• About this exercise
Work out how many lines of the listing hold the string "Module". Answer with that number alone.

==== Excerpted data

(** * IMAP ingestion backend: a shallow embedding and its verified properties

    The development follows the layout of the backend:
    - [Js]          the fragment of the JavaScript runtime the code relies on
                    (UTF-16 strings, truthiness, [trim], number rendering);
    - [Regex]       the backtracking matcher for the one regular expression
                    of [imapManager.ts];
    - [Utf8], [Base64]  the [Buffer] codecs used by [esClient.ts] and
                    [crypto.ts];
    - [EsClient]    [lib/esClient.ts];
    - [Crypto]      [lib/crypto.ts];
    - [ImapManager] [services/imapManager.ts];
    - [Credentials], [Server], [Startup]  the parts of [server.ts] and
                    [imapManager.ts] around them;
    - [Observations], [Rfc]  readings of effect lists, and the encodings as
                    RFC 3629 and RFC 4648 word them.

    Definitions come first, the theorems about them afterwards. *)

From Stdlib Require Import ZArith Lia Ascii String DecimalString.
From stdpp Require Import gmap strings list.

Open Scope Z_scope.

Ltac Zify.zify_post_hook ::= Z.div_mod_to_equations.

(* ===================================================================== *)
(** ** JavaScript runtime fragment *)
(* ===================================================================== *)

Module Js.

(** A JavaScript string is a sequence of UTF-16 code units. *)
Definition code_unit := Z.
Definition jsstring := list code_unit.

Definition is_code_unit (c : Z) : Prop := 0 <= c < 65536.

(** String literals of the source, written in ASCII. *)
Definition lit (s : string) : jsstring :=
  map (fun a => Z.of_N (N_of_ascii a)) (list_ascii_of_string s).

(** Truthiness of a string: only the empty string is falsy. *)
Definition truthy (s : jsstring) : bool :=
  match s with [] => false | _ :: _ => true end.

(** [a || b] on strings. *)
Definition or_else (a b : jsstring) : jsstring := if truthy a then a else b.

(** ECMAScript LineTerminator: LF, CR, LS, PS. *)
Definition isLineTerminator (c : code_unit) : bool :=
  (c =? 10) || (c =? 13) || (c =? 8232) || (c =? 8233).

(** ECMAScript WhiteSpace: TAB, VT, FF, SP, NBSP, ZWNBSP and category Zs. *)
Definition isWhiteSpace (c : code_unit) : bool :=
  (c =? 9) || (c =? 11) || (c =? 12) || (c =? 32) || (c =? 160)
  || (c =? 65279) || (c =? 5760) || ((8192 <=? c) && (c <=? 8202))
  || (c =? 8239) || (c =? 8287) || (c =? 12288).

(** What [\s] matches and what [String.prototype.trim] strips. *)
Definition isSpace (c : code_unit) : bool := isWhiteSpace c || isLineTerminator c.

Fixpoint drop_while (p : code_unit -> bool) (s : jsstring) : jsstring :=
  match s with
  | c :: rest => if p c then drop_while p rest else s
  | [] => []
  end.

Definition trimStart (s : jsstring) : jsstring := drop_while isSpace s.
Definition trimEnd (s : jsstring) : jsstring := rev (drop_while isSpace (rev s)).
Definition trim (s : jsstring) : jsstring := trimEnd (trimStart s).

(** Rendering of an integral number by a template literal. *)
Definition decimal (n : Z) : jsstring := lit (NilZero.string_of_int (Z.to_int n)).

(** The two ambient sources of a synthetic identifier: [Date.now()], an
    integral number of milliseconds, and the text a template literal renders
    for the result of [Math.random()]. *)
Record Ambient := { now : Z; random : jsstring }.

(** An awaited operation either resolves with a value or rejects. *)
Inductive outcome (A : Type) :=
| Resolved (a : A)
| Rejected.
Arguments Resolved {A} a.
Arguments Rejected {A}.

End Js.

(* ===================================================================== *)
(** ** The regular expression of the message identity resolver *)
(* ===================================================================== *)

Module Regex.
Import Js.

(** Greedy backtracking combinators in continuation style: each tries the
    longest repetition first and gives characters back one at a time when
    the continuation fails, as the ECMAScript matcher does. *)

(** Greedy repetition of a class; the continuation receives the remaining
    input. *)
Fixpoint star {R} (cls : code_unit -> bool) (s : jsstring)
    (k : jsstring -> option R) : option R :=
  match s with
  | c :: rest =>
      if cls c then
        match star cls rest k with
        | Some r => Some r
        | None => k s
        end
      else k s
  | [] => k []
  end.

(** Greedy repetition inside a capture group, with the text consumed so far
    in [acc]. *)
Fixpoint star_capture {R} (cls : code_unit -> bool) (acc s : jsstring)
    (k : jsstring -> jsstring -> option R) : option R :=
  match s with
  | c :: rest =>
      if cls c then
        match star_capture cls (acc ++ [c]) rest k with
        | Some r => Some r
        | None => k acc s
        end
      else k acc s
  | [] => k acc []
  end.

(** One or more of a class inside a capture group: at least one character,
    then as [star_capture]. *)
Definition plus_capture {R} (cls : code_unit -> bool) (s : jsstring)
    (k : jsstring -> jsstring -> option R) : option R :=
  match s with
  | c :: rest => if cls c then star_capture cls [c] rest k else None
  | [] => None
  end.

(** Canonicalisation under the [i] flag without the [u] flag.  The pattern
    holds ASCII characters only, and a non-ASCII code unit never
    canonicalises to an ASCII one, so upper-casing the ASCII letters is all
    that matters here. *)
Definition canonicalize (c : code_unit) : code_unit :=
  if (97 <=? c) && (c <=? 122) then c - 32 else c.

(** A literal matched case-insensitively. *)
Fixpoint literal {R} (pat s : jsstring) (k : jsstring -> option R) : option R :=
  match pat with
  | [] => k s
  | p :: pat' =>
      match s with
      | c :: rest =>
          if canonicalize c =? canonicalize p then literal pat' rest k else None
      | [] => None
      end
  end.

(** [.] without the [s] flag. *)
Definition dot (c : code_unit) : bool := negb (isLineTerminator c).

(** [^] under the [m] flag: at the start of the input or after a line
    terminator.  [prev] is the code unit before the current position. *)
Definition bol (prev : option code_unit) : bool :=
  match prev with None => true | Some c => isLineTerminator c end.

(** [$] under the [m] flag: at the end of the input or before a line
    terminator. *)
Definition eol (s : jsstring) : bool :=
  match s with [] => true | c :: _ => isLineTerminator c end.

(** One attempt at the current position of the pattern: line start, any
    white space, the header name and its colon, any white space, a captured
    non-empty run of [.], line end.  The result is capture group 1. *)
Definition header_at (header : jsstring) (prev : option code_unit)
    (s : jsstring) : option jsstring :=
  if bol prev then
    star isSpace s (fun s1 =>
    literal header s1 (fun s2 =>
    star isSpace s2 (fun s3 =>
    plus_capture dot s3 (fun cap s4 =>
    if eol s4 then Some cap else None))))
  else None.

(** [String.prototype.match] without the [g] flag: the attempt is made at
    every position from the left and the first success wins. *)
Fixpoint search_from (header : jsstring) (prev : option code_unit)
    (s : jsstring) : option jsstring :=
  match header_at header prev s with
  | Some cap => Some cap
  | None =>
      match s with
      | c :: rest => search_from header (Some c) rest
      | [] => None
      end
  end.

Definition match_header (header s : jsstring) : option jsstring :=
  search_from header None s.

End Regex.

(* ===================================================================== *)
(** ** Buffer codecs: UTF-8 *)
(* ===================================================================== *)

Module Utf8.
Import Js.

Definition byte := Z.
Definition is_byte (b : Z) : Prop := 0 <= b < 256.

Definition isHighSurrogate (c : code_unit) : bool := (55296 <=? c) && (c <=? 56319).
Definition isLowSurrogate (c : code_unit) : bool := (56320 <=? c) && (c <=? 57343).

(** U+FFFD, which stands in for whatever cannot be transcoded. *)
Definition replacement : code_unit := 65533.
Definition replacement_bytes : list byte := [239; 191; 189].

Definition encode3 (c : Z) : list byte :=
  [224 + c / 4096; 128 + (c / 64) mod 64; 128 + c mod 64].

Definition encode4 (cp : Z) : list byte :=
  [240 + cp / 262144; 128 + (cp / 4096) mod 64; 128 + (cp / 64) mod 64;
   128 + cp mod 64].

(** [Buffer.from(s, 'utf8')]: a surrogate pair becomes one four-byte
    sequence, an unpaired surrogate becomes U+FFFD. *)
Fixpoint encode (s : jsstring) : list byte :=
  match s with
  | [] => []
  | c :: rest =>
      if c <? 128 then c :: encode rest
      else if c <? 2048 then [192 + c / 64; 128 + c mod 64] ++ encode rest
      else if isHighSurrogate c then
        match rest with
        | d :: rest' =>
            if isLowSurrogate d
            then encode4 (65536 + (c - 55296) * 1024 + (d - 56320)) ++ encode rest'
            else replacement_bytes ++ encode rest
        | [] => replacement_bytes
        end
      else if isLowSurrogate c then replacement_bytes ++ encode rest
      else encode3 c ++ encode rest
  end.

Definition between (lo hi b : Z) : bool := (lo <=? b) && (b <=? hi).
Definition continuation (b : byte) : bool := between 128 191 b.

(** The range allowed for the byte after a three-byte lead. *)
Definition second_of_3 (lead b : byte) : bool :=
  if lead =? 224 then between 160 191 b
  else if lead =? 237 then between 128 159 b
  else continuation b.

(** The range allowed for the byte after a four-byte lead. *)
Definition second_of_4 (lead b : byte) : bool :=
  if lead =? 240 then between 144 191 b
  else if lead =? 244 then between 128 143 b
  else continuation b.

Definition pair_of (cp : Z) : jsstring :=
  [55296 + (cp - 65536) / 1024; 56320 + (cp - 65536) mod 1024].

(** [buf.toString('utf8')]: every maximal ill-formed prefix is replaced by
    U+FFFD and decoding resumes at the offending byte. *)
Fixpoint decode (bs : list byte) : jsstring :=
  match bs with
  | [] => []
  | b :: rest =>
      if b <? 128 then b :: decode rest
      else if between 194 223 b then
        match rest with
        | b1 :: rest1 =>
            if continuation b1
            then ((b - 192) * 64 + (b1 - 128)) :: decode rest1
            else replacement :: decode rest
        | [] => [replacement]
        end
      else if between 224 239 b then
        match rest with
        | b1 :: rest1 =>
            if second_of_3 b b1 then
              match rest1 with
              | b2 :: rest2 =>
                  if continuation b2
                  then ((b - 224) * 4096 + (b1 - 128) * 64 + (b2 - 128)) :: decode rest2
                  else replacement :: decode rest1
              | [] => [replacement]
              end
            else replacement :: decode rest
        | [] => [replacement]
        end
      else if between 240 244 b then
        match rest with
        | b1 :: rest1 =>
            if second_of_4 b b1 then
              match rest1 with
              | b2 :: rest2 =>
                  if continuation b2 then
                    match rest2 with
                    | b3 :: rest3 =>
                        if continuation b3
                        then pair_of ((b - 240) * 262144 + (b1 - 128) * 4096
                                      + (b2 - 128) * 64 + (b3 - 128))
                             ++ decode rest3
                        else replacement :: decode rest2
                    | [] => [replacement]
                    end
                  else replacement :: decode rest1
              | [] => [replacement]
              end
            else replacement :: decode rest
        | [] => [replacement]
        end
      else replacement :: decode rest
  end.

(** A string is well formed when every surrogate is half of a pair. *)
Fixpoint well_formed (s : jsstring) : bool :=
  match s with
  | [] => true
  | c :: rest =>
      if isHighSurrogate c then
        match rest with
        | d :: rest' => isLowSurrogate d && well_formed rest'
        | [] => false
        end
      else negb (isLowSurrogate c) && well_formed rest
  end.

End Utf8.

(* ===================================================================== *)
(** ** Buffer codecs: base64 and base64url *)
(* ===================================================================== *)

Module Base64.
Import Js.

(** The digit alphabets: [url = false] is RFC 4648 section 4, [url = true]
    is section 5. *)
Definition digit_char (url : bool) (i : Z) : code_unit :=
  if i <? 26 then 65 + i
  else if i <? 52 then 97 + (i - 26)
  else if i <? 62 then 48 + (i - 52)
  else if i =? 62 then (if url then 45 else 43)
  else (if url then 95 else 47).

Definition padding : code_unit := 61.

(** [buf.toString('base64')] pads with [=], [buf.toString('base64url')]
    does not. *)
Fixpoint encode_with (url : bool) (bs : list Z) : jsstring :=
  match bs with
  | a :: b :: c :: rest =>
      [digit_char url (a / 4); digit_char url ((a mod 4) * 16 + b / 16);
       digit_char url ((b mod 16) * 4 + c / 64); digit_char url (c mod 64)]
      ++ encode_with url rest
  | [a; b] =>
      [digit_char url (a / 4); digit_char url ((a mod 4) * 16 + b / 16);
       digit_char url ((b mod 16) * 4)]
      ++ (if url then [] else [padding])
  | [a] =>
      [digit_char url (a / 4); digit_char url ((a mod 4) * 16)]
      ++ (if url then [] else [padding; padding])
  | [] => []
  end.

========

• Answer
4